Exercise aim:
Return each line of the data below that contains the string "fuel".

The records:
(** ** The sort *)

Lemma merge_spec p a b q a' b' x y :
  sorted_of cmp a (a' ++ [x]) -> sorted_of cmp b (y :: b') ->
  exists m, merge cmp (p ++ ((a' ++ [x]) ++ y :: b') ++ q) (zlen p) (zlen p + zlen a' )
      (zlen p + zlen a' + 1 + zlen b') = Ok (p ++ m ++ q) /\ sorted_of cmp (a ++ b) m.
Proof.
  intros Ha Hb. unfold merge.
  assert (rd (p ++ ((a' ++ [x]) ++ y :: b') ++ q) (zlen p + zlen a') = Ok x) as Hx
    by (apply (rd_at _ _ x (p ++ a') (y :: b' ++ q)); [assoc|lens]).
  assert (rd (p ++ ((a' ++ [x]) ++ y :: b') ++ q) (zlen p + zlen a' + 1) = Ok y) as Hy
    by (apply (rd_at _ _ y (p ++ a' ++ [x]) (b' ++ q)); [assoc|lens]).
  rewrite Hx, Hy. cbn [mbind res_bind]. destruct (Z.leb_spec (cmp x y) 0) as [Hle|Hgt].
  - eexists. split; [done|]. by apply appended_sorted.
  - eexists. split; [|by apply merged_sorted].
    pose proof (merge_loop_spec (S (Z.to_nat (zlen p + zlen a' + 1 + zlen b' - zlen p + 1))) p (a' ++ [x]) (y :: b') q) as Hm.
    rewrite zlen_app, !zlen_cons, (@zlen_nil Z) in Hm.
    replace (zlen p + (zlen a' + (1 + 0)) - 1) with (zlen p + zlen a') in Hm by lia.
    replace (zlen p + (zlen a' + (1 + 0)) + (1 + zlen b') - 1) with (zlen p + zlen a' + 1 + zlen b') in Hm by lia.
    replace (zlen p + (zlen a' + (1 + 0))) with (zlen p + zlen a' + 1) in Hm by lia.
    replace (p ++ ((a' ++ [x]) ++ y :: b') ++ q) with (p ++ (a' ++ [x]) ++ (y :: b') ++ q) by assoc.
    apply Hm. rewrite length_app. unfold zlen. simpl. lia.
Qed.
Lemma sorted_of_short m : (length m <= 1)%nat -> sorted_of cmp m m.
Proof. intros Hm. split; [done| |done]. destruct m as [|x [|]]; simpl in Hm; try lia; repeat constructor. Qed.
Lemma mergeSort_spec : forall fuel p m q, (length m < fuel)%nat ->
  exists m', mergeSort cmp fuel (p ++ m ++ q) (zlen p) (zlen p + zlen m - 1) = Ok (p ++ m' ++ q) /\ sorted_of cmp m m'.
Proof.
  induction fuel as [|f IH]; intros p m q Hf; [lia|]. cbn [mergeSort].
  destruct (Z.ltb_spec (zlen p) (zlen p + zlen m - 1)) as [Hlt|Hge].
  2:{ exists m. split; [done|]. apply sorted_of_short. unfold zlen in Hge. lia. }
  replace (zlen p + zlen m - 1 - zlen p) with (zlen m - 1) by lia. rewrite Z.quot_div_nonneg by lia.
  set (k := (zlen m - 1) / 2). assert (0 <= k /\ 2 * k <= zlen m - 1 <= 2 * k + 1) as Hk by (unfold k; lia_mod).
  pose proof (take_drop (Z.to_nat (k + 1)) m) as Hm.
  set (a := take (Z.to_nat (k + 1)) m) in *. set (b := drop (Z.to_nat (k + 1)) m) in *.
  assert (zlen a = k + 1) as Hla by (unfold a; unfold zlen in *; rewrite length_take; lia).
  assert (zlen b = zlen m - (k + 1)) as Hlb by (unfold b; unfold zlen in *; rewrite length_drop; lia).
  destruct (IH p a (b ++ q)) as (a' & Hra & Hsa); [unfold zlen in *; lia|].
  assert (zlen a' = zlen a) as Hla' by (unfold zlen; by rewrite (so_perm _ _ _ Hsa)).
  destruct (IH (p ++ a') b q) as (b' & Hrb & Hsb); [unfold zlen in *; lia|].
  assert (zlen b' = zlen b) as Hlb' by (unfold zlen; by rewrite (so_perm _ _ _ Hsb)).
  assert (p ++ m ++ q = p ++ a ++ b ++ q) as -> by (by rewrite (app_assoc a), Hm).
  replace (zlen p + zlen a - 1) with (zlen p + k) in Hra by lia. rewrite Hra. cbn [mbind res_bind].
  rewrite zlen_app in Hrb. replace ((p ++ a') ++ b ++ q) with (p ++ a' ++ b ++ q) in Hrb by assoc.
  replace (zlen p + zlen a' + zlen b - 1) with (zlen p + zlen m - 1) in Hrb by lia.
  replace (zlen p + k + 1) with (zlen p + zlen a') by lia. rewrite Hrb. cbn [mbind res_bind].
  destruct (exists_last (l := a')) as (a0 & x & ->); [intros ->; rewrite (@zlen_nil Z) in Hla'; lia|].
  destruct b' as [|y b0]; [rewrite (@zlen_nil Z) in Hlb'; lia|].
  rewrite zlen_app, zlen_cons, (@zlen_nil Z) in Hla'. rewrite zlen_cons in Hlb'.
  destruct (merge_spec p a b q a0 b0 x y Hsa Hsb) as (m' & Hr & Hs). rewrite Hm in Hs. exists m'. split; [|done].
  replace ((p ++ a0 ++ [x]) ++ (y :: b0) ++ q) with (p ++ ((a0 ++ [x]) ++ y :: b0) ++ q) by assoc.
  replace (zlen p + k) with (zlen p + zlen a0) by lia.
  replace (zlen p + zlen m - 1) with (zlen p + zlen a0 + 1 + zlen b0) by lia. exact Hr.
Qed.
End order.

Written response:
Lemma mergeSort_spec : forall fuel p m q, (length m < fuel)%nat ->
  exists m', mergeSort cmp fuel (p ++ m ++ q) (zlen p) (zlen p + zlen m - 1) = Ok (p ++ m' ++ q) /\ sorted_of cmp m m'.
  induction fuel as [|f IH]; intros p m q Hf; [lia|]. cbn [mergeSort].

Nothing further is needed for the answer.